We all know about Caylee Anthony's childhood. It was cut short. She died and then was thrown into the woods like garbage. Her mother was tried and acquitted of most of the charges. Little Caylee was dead while her mother partied for 31 days. Her grandmother reported her missing. Her grandfather tried to find her. No one is to blame or everyone is. There was full coverage of the trial on WFTV. Judge for yourself. Casey wanted to party and be young. Caylee needed a parent so she could be a child. Some one failed to see the gift in those big brown eyes.

Here's my point.... 

Parenthood is a choice. You don't have to be a parent in today's world. You can prevent it. You don't have to become a father. You don't have to become a mother. If you mess up and a baby is created and brought into the world, you still have options. 

Stand up and see that child into adulthood. Do the best you can to make sure that baby knows right from wrong, knows how to work and how to play. Put that child first. See that hunger and pain aren't an everyday part of their world but smiles and love are. Do the right thing.

OR

Give that baby up to someone with enough love in their hearts to do what you, for what ever reason, can't. You will be a better person for at least trying to give that baby a better life. There are no guarantees but at least you tried. And that makes you a good parent. 

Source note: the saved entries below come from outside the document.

(** * File identity manager: a shallow embedding of
      [jupyter_server/services/contents/fileidmanager.py]

    The manager keeps one SQLite table [Files(id BLOB PRIMARY KEY,
    path TEXT NOT NULL UNIQUE)] and offers [index], [insert], [get_id],
    [get_path], [move], [copy] and [delete].  The embedding has five
    layers:

    - [Str]: the Python string operations the code relies on;
    - [Uuid]: [uuid.UUID], [uuid.uuid4], [UUID.hex] and [str(UUID)];
    - [PosixPath]: [os.path.normcase], [os.path.normpath], [os.path.join]
      in their POSIX versions;
    - [Sqlite]: the table, its two uniqueness constraints, [GLOB],
      [substr] and the statement shapes the manager executes;
    - [FileIdManager]: the methods, written in a small state-and-exception
      monad over the connection.

    What is assumed of the environment:

    - the host is a POSIX one ([os.path] is [posixpath]);
    - a string is a sequence of characters, one [ascii] each: the code
      points below 256, so that Python's [len] and SQLite's [substr] count
      the same units and the order of the index on [path] is the order of
      the code points;
    - [os.urandom] is a function of the number of draws made so far; it
      is part of the connection, and nothing is assumed of its values;
    - SQLite rewrites the rows of an [UPDATE] in rowid order, reads the
      rows of the [SELECT] of [INSERT ... SELECT] through the index on
      [path], in the order of the paths, and checks the uniqueness
      constraints row by row; a statement that fails is undone as a whole
      and the transaction stays open (conflict resolution [ABORT]);
    - [GLOB] and [substr] read their text arguments as C strings: what
      follows a NUL character is not seen;
    - the table is only ever reached through one connection. *)

From Stdlib Require Import String Ascii List NArith Bool Arith Lia Permutation.
Import ListNotations.
Open Scope string_scope.
(** Without the credential, the command-line program raises at once. *)
Lemma script_main_refuses (env : environment) :
  not_set (environ env "OPENAI_API_KEY") = true ->
  forall w,
    Script.main env w = (w, Raise (mkExn ValueError not_set_message)).
Proof.
  intros Habsent w. unfold Script.main. now rewrite bind_getenv, Habsent.
Qed.

(** With the credential set and nothing to read, the command-line program
    prompts and raises [EOFError]. *)
Lemma script_main_at_eof (env : environment) (key : string) :
  environ env "OPENAI_API_KEY" = Some key -> is_empty key = false ->
  stdin env = None ->
  forall w,
    Script.main env w =
      (add_terminal (Prompt "Enter the test case description: ") w,
       Raise (mkExn EOFError "EOF when reading a line")).
Proof.
  intros Hkey Hset Heof w. unfold Script.main.
  rewrite bind_getenv, Hkey.
  change (not_set (Some key)) with (is_empty key). rewrite Hset.
  unfold bind, input. now rewrite Heof.
Qed.

Lemma not_set_cases (v : option string) :
  not_set v = true \/
  exists key, v = Some key /\ is_empty key = false.
Proof.
  destruct v as [key|]; [|now left]. simpl.
  destruct (is_empty key) eqn:Hkey; [now left | right; eauto].
Qed.

End ShellRuns.

Section ShellExtras.

(** X9.  A description that is empty or made of white space only (ASCII or
    Unicode) is turned down by the browser program: with the credential
    set and the button pressed it shows the warning after the input form,
    and sends nothing to the provider. *)
Theorem streamlit_main_warns_on_blank
  (py : interpreter) (env : environment) (key : string) :
  environ env "OPENAI_API_KEY" = Some key -> is_empty key = false ->
  button_clicked env = true ->
  is_empty (strip (text_area_value env)) = true ->
  forall w,
    StreamlitApp.main py env w =
      ({| ui :=
            ui w ++ Spec.page_head ++ Spec.input_form
              ++ [Warning "Please enter a test case description."];
          terminal := terminal w;
          log := log w;
          calls := calls w |},
       Return tt).
Proof.
  intros Hkey Hset Hclick Hblank w.
  now rewrite (streamlit_main_rejects_blank py env key Hkey Hset Hclick
                 Hblank).
Qed.

Lemma streamlit_main_warns_on_blank_example :
  is_empty
    (strip (text_area_value
              (Examples.env (Some "sk-test")
                 (" " ++ nl ++ chr 194 ++ chr 160 ++ chr 9)
                 (inr "{}")))) = true /\
  StreamlitApp.main Examples.py
    (Examples.env (Some "sk-test")
       (" " ++ nl ++ chr 194 ++ chr 160 ++ chr 9) (inr "{}"))
    empty_world =
    ({| ui :=
          Spec.page_head ++ Spec.input_form
            ++ [Warning "Please enter a test case description."];
        terminal := [];
        log := [];
        calls := [] |},
     Return tt).
Proof.
  split; [reflexivity|].
  apply (streamlit_main_warns_on_blank Examples.py
           (Examples.env (Some "sk-test")
              (" " ++ nl ++ chr 194 ++ chr 160 ++ chr 9) (inr "{}"))
           "sk-test" eq_refl eq_refl eq_refl eq_refl empty_world).
Defined.

(** X10.  With the credential set, [generate_test_cases] sends exactly one
    request, to the model [gpt-4o-mini] with the key of the environment,
    and hands on what the provider answers: it returns the text unchanged,
    or raises the very exception the provider raised. *)
Theorem generate_test_cases_hands_on_answer
  (env : environment) (key user_message : string) :
  environ env "OPENAI_API_KEY" = Some key -> is_empty key = false ->
  forall w,
    let sent :=
      {| call_llm := {| model := "gpt-4o-mini"; api_key := key |};
         call_messages :=
           [SystemPrompt; HumanMessage (preamble ++ user_message)] |} in
    StreamlitApp.generate_test_cases env user_message w =
      (add_call sent w,
       match remote env sent with
       | inl e => Raise e
       | inr content => Return content
       end).
Proof.
  intros Hkey Hset w.
  exact (generate_test_cases_run env key user_message Hkey Hset w).
Qed.

Lemma generate_test_cases_hands_on_answer_example :
  environ (Examples.env (Some "sk-test") "Log in" (inr "{}")) "OPENAI_API_KEY"
    = Some "sk-test" /\
  StreamlitApp.generate_test_cases
    (Examples.env (Some "sk-test") "Log in" (inr "{}")) "Log in" empty_world =
    (add_call (request "sk-test" "Log in") empty_world, Return "{}") /\
  StreamlitApp.generate_test_cases
    (Examples.env (Some "sk-test") "Log in" (inl Examples.connection_error))
    "Log in" empty_world =
    (add_call (request "sk-test" "Log in") empty_world,
     Raise Examples.connection_error).
Proof.
  split; [reflexivity|split].
  - apply (generate_test_cases_hands_on_answer
             (Examples.env (Some "sk-test") "Log in" (inr "{}"))
             "sk-test" "Log in" eq_refl eq_refl empty_world).
  - apply (generate_test_cases_hands_on_answer
             (Examples.env (Some "sk-test") "Log in"
                (inl Examples.connection_error))
             "sk-test" "Log in" eq_refl eq_refl empty_world).
Defined.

Childhood is not something a child can choose. A couple of people who think they are grown enough to take responsibility for any out come of having sex get together to CHOOSE to bring that child here. That child then lives under what ever choices those adults make. Good, bad, pleasant, and painful are at the hands of the people the child counts on most.

Casey was called a good mom because her two year old daughter loved her. Um.... I would hope that a child loves their mother, it is a natural inborn thing. BUT it is much harder for a parent to love a child all the time. It isn't enough to love when the child is happy and being cute. You have to love them when they stink, are throwing up, being annoying, or when you can't find a sitter. You wanted to keep that baby so you are now a parent. The child did not have any choice.

I get tired and upset and crave just a few minutes of quiet. I get frustrated and wish I could just go out to eat and finish my food before the children start to throw french fries down the shirt of the people sitting behind us. I do not hit my children for wetting the bed. I don't get back at their dad by punishing them. I sure and heck don't ruin their lives with beatings, starvings, or other such stupid self centered crap.

Love your kids... you picked the path your life is on... you invited the kids to go with you... enjoy their company before it's too late.